| Work instruction |
Starting at the line that contains "- intros v'" in the listing below, write out every line word for word until you have written the line that contains "tm Ht (or_introl".

| Dataset content |
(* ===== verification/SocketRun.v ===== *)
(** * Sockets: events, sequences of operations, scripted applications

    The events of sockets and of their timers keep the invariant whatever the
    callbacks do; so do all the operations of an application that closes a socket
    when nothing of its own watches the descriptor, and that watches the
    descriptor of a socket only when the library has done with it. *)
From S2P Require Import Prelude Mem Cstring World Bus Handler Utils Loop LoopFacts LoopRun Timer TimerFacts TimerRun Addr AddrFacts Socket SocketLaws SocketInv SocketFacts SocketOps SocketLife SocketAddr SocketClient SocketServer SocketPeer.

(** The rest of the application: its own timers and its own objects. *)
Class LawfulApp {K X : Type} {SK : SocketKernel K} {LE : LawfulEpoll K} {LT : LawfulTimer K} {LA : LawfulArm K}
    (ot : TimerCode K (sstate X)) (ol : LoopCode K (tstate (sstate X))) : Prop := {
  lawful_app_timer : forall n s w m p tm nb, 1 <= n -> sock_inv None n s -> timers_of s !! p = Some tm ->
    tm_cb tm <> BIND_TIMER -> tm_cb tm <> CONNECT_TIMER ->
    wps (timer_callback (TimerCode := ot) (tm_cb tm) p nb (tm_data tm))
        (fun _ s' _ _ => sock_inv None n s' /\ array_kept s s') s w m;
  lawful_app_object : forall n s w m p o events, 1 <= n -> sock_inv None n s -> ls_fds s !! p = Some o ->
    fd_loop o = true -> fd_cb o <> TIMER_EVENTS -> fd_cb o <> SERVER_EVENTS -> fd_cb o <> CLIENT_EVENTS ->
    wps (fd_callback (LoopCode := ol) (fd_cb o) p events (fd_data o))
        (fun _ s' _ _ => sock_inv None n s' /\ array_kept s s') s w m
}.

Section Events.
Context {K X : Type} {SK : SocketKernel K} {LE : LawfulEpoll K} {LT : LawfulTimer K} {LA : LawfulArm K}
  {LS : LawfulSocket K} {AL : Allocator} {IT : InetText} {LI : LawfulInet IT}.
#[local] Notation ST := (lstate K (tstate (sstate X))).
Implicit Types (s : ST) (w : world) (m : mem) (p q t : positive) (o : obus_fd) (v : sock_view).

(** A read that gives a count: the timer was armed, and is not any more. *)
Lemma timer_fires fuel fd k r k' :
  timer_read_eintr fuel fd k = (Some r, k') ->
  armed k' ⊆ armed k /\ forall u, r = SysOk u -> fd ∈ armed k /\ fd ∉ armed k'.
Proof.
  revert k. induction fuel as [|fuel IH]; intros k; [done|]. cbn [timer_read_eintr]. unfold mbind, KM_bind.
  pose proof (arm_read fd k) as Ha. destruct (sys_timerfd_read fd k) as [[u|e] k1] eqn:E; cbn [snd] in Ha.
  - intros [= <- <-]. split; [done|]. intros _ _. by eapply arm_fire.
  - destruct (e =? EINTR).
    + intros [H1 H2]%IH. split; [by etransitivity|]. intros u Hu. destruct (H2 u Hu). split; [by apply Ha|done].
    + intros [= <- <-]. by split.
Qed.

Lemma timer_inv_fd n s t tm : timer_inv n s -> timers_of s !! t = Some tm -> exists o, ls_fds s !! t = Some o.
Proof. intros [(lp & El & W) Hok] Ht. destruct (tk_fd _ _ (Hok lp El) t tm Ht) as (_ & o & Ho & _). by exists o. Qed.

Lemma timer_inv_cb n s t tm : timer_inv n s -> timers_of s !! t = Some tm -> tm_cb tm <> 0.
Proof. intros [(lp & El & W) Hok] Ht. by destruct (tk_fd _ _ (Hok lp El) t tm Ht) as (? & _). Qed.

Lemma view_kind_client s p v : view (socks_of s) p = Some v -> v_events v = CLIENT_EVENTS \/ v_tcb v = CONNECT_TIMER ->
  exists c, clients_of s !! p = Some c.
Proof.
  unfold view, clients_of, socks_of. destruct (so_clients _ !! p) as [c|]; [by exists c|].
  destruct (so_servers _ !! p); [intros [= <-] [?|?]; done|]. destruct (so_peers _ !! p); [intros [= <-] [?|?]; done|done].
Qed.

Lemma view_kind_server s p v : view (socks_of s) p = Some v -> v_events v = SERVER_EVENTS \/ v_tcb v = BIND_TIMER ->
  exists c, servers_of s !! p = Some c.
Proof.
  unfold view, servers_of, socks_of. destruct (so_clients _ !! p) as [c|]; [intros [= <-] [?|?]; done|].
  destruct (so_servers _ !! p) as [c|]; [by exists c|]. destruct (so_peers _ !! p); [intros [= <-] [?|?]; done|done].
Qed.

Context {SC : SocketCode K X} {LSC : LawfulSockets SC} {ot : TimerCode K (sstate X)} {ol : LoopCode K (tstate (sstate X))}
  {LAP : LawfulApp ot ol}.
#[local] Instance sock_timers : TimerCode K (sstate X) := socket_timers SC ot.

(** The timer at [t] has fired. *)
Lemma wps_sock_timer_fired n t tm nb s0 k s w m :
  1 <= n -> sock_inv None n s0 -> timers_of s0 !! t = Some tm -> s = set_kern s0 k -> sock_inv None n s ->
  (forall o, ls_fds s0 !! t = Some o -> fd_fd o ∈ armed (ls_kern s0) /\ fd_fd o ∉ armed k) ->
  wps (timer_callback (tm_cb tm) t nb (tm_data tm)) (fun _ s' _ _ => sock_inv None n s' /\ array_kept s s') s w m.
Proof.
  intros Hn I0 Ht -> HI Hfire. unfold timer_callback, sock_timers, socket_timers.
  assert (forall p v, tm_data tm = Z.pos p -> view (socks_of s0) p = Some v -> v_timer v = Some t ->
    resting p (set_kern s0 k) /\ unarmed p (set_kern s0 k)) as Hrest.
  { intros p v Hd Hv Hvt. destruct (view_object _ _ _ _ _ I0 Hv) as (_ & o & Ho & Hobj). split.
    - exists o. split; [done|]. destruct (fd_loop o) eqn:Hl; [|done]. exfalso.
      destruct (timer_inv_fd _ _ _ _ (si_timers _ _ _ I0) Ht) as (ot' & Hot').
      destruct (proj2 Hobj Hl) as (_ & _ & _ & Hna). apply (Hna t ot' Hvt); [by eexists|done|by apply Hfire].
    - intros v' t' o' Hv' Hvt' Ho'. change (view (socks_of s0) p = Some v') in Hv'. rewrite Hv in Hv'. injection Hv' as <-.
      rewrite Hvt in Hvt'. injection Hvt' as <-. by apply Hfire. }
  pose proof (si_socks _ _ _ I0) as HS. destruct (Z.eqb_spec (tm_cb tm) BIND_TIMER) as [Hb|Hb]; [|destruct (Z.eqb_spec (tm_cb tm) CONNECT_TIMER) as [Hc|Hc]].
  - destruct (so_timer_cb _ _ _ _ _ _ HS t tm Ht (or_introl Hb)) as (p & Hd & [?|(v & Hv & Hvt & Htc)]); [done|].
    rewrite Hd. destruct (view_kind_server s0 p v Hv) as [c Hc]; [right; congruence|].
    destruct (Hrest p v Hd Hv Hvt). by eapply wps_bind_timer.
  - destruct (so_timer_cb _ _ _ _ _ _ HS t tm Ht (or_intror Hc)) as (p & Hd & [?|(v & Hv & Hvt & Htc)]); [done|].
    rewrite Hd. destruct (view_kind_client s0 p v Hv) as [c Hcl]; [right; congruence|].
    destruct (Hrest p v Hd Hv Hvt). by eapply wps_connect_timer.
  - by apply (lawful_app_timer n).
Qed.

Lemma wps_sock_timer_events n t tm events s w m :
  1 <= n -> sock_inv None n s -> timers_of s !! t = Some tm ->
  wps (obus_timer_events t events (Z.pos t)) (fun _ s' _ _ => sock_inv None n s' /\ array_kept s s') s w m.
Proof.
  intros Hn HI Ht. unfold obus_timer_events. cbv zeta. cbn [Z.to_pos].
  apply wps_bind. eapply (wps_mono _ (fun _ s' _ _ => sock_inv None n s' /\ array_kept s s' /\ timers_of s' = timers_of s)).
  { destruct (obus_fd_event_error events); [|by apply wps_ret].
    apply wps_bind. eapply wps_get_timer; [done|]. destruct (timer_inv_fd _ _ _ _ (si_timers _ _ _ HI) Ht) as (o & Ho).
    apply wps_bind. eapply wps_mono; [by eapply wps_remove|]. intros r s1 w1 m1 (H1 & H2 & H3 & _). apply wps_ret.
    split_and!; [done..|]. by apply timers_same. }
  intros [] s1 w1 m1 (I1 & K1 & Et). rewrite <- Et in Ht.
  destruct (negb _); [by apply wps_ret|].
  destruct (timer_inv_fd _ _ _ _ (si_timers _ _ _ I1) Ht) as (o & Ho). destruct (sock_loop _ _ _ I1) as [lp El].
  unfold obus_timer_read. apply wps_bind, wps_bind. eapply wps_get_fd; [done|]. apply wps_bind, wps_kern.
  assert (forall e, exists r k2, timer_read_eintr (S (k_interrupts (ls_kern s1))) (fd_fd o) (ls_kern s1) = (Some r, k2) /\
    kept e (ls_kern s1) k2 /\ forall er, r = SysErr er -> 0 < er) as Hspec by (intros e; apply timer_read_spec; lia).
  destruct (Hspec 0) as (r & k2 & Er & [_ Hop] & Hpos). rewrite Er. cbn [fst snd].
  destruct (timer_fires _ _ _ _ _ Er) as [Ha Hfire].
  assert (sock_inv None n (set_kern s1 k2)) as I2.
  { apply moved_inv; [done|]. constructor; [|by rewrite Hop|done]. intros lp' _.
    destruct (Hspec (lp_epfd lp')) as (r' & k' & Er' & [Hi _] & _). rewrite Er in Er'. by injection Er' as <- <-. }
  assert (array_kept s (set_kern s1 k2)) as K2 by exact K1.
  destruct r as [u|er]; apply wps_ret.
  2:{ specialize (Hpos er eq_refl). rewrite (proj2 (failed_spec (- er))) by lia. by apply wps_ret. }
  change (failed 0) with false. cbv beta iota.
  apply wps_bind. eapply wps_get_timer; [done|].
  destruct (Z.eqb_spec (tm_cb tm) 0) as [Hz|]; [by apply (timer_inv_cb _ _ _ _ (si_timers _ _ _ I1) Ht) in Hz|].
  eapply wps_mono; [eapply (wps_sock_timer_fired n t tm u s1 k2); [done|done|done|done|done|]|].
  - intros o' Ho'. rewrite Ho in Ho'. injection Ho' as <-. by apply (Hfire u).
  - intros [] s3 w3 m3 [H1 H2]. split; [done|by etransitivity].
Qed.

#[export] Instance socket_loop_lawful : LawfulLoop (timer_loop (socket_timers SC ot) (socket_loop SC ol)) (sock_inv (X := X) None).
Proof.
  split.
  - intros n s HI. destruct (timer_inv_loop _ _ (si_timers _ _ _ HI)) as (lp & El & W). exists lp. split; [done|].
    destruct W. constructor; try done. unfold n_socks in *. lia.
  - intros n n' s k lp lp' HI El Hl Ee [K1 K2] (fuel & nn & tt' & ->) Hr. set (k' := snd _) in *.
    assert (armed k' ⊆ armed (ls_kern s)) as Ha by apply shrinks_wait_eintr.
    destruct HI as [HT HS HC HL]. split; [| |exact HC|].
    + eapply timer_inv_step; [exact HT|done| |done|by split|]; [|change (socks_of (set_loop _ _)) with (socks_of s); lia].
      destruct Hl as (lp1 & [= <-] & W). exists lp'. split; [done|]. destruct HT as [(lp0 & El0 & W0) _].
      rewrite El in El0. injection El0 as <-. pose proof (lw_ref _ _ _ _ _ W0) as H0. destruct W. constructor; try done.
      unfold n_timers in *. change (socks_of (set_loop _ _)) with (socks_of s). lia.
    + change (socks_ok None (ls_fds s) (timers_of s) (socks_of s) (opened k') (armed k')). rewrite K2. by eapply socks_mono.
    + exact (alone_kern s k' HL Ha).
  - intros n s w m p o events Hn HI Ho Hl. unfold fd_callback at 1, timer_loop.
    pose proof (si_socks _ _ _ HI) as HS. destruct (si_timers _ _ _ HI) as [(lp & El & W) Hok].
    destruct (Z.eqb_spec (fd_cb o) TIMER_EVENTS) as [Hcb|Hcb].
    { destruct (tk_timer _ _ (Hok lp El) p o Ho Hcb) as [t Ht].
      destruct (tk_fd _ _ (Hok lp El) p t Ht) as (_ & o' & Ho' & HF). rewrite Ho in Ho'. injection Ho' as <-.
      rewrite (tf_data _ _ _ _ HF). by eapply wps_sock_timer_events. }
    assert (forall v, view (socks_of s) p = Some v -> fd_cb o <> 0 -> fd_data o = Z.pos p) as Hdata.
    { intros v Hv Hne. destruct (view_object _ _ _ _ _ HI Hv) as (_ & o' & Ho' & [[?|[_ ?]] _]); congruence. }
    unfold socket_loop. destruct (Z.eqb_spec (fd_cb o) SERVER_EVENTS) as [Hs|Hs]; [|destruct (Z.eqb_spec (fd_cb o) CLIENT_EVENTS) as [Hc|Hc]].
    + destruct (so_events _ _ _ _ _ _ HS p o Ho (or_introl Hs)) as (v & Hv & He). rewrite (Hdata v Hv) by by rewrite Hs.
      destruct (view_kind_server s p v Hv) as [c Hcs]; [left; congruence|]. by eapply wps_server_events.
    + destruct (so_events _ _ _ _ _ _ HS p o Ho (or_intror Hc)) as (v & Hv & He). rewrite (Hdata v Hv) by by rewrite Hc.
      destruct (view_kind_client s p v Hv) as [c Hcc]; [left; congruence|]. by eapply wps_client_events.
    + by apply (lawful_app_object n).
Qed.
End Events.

| Answer space |
    - intros v' t' o' Hv' Hvt' Ho'. change (view (socks_of s0) p = Some v') in Hv'. rewrite Hv in Hv'. injection Hv' as <-.
      rewrite Hvt in Hvt'. injection Hvt' as <-. by apply Hfire. }
  pose proof (si_socks _ _ _ I0) as HS. destruct (Z.eqb_spec (tm_cb tm) BIND_TIMER) as [Hb|Hb]; [|destruct (Z.eqb_spec (tm_cb tm) CONNECT_TIMER) as [Hc|Hc]].
  - destruct (so_timer_cb _ _ _ _ _ _ HS t tm Ht (or_introl Hb)) as (p & Hd & [?|(v & Hv & Hvt & Htc)]); [done|].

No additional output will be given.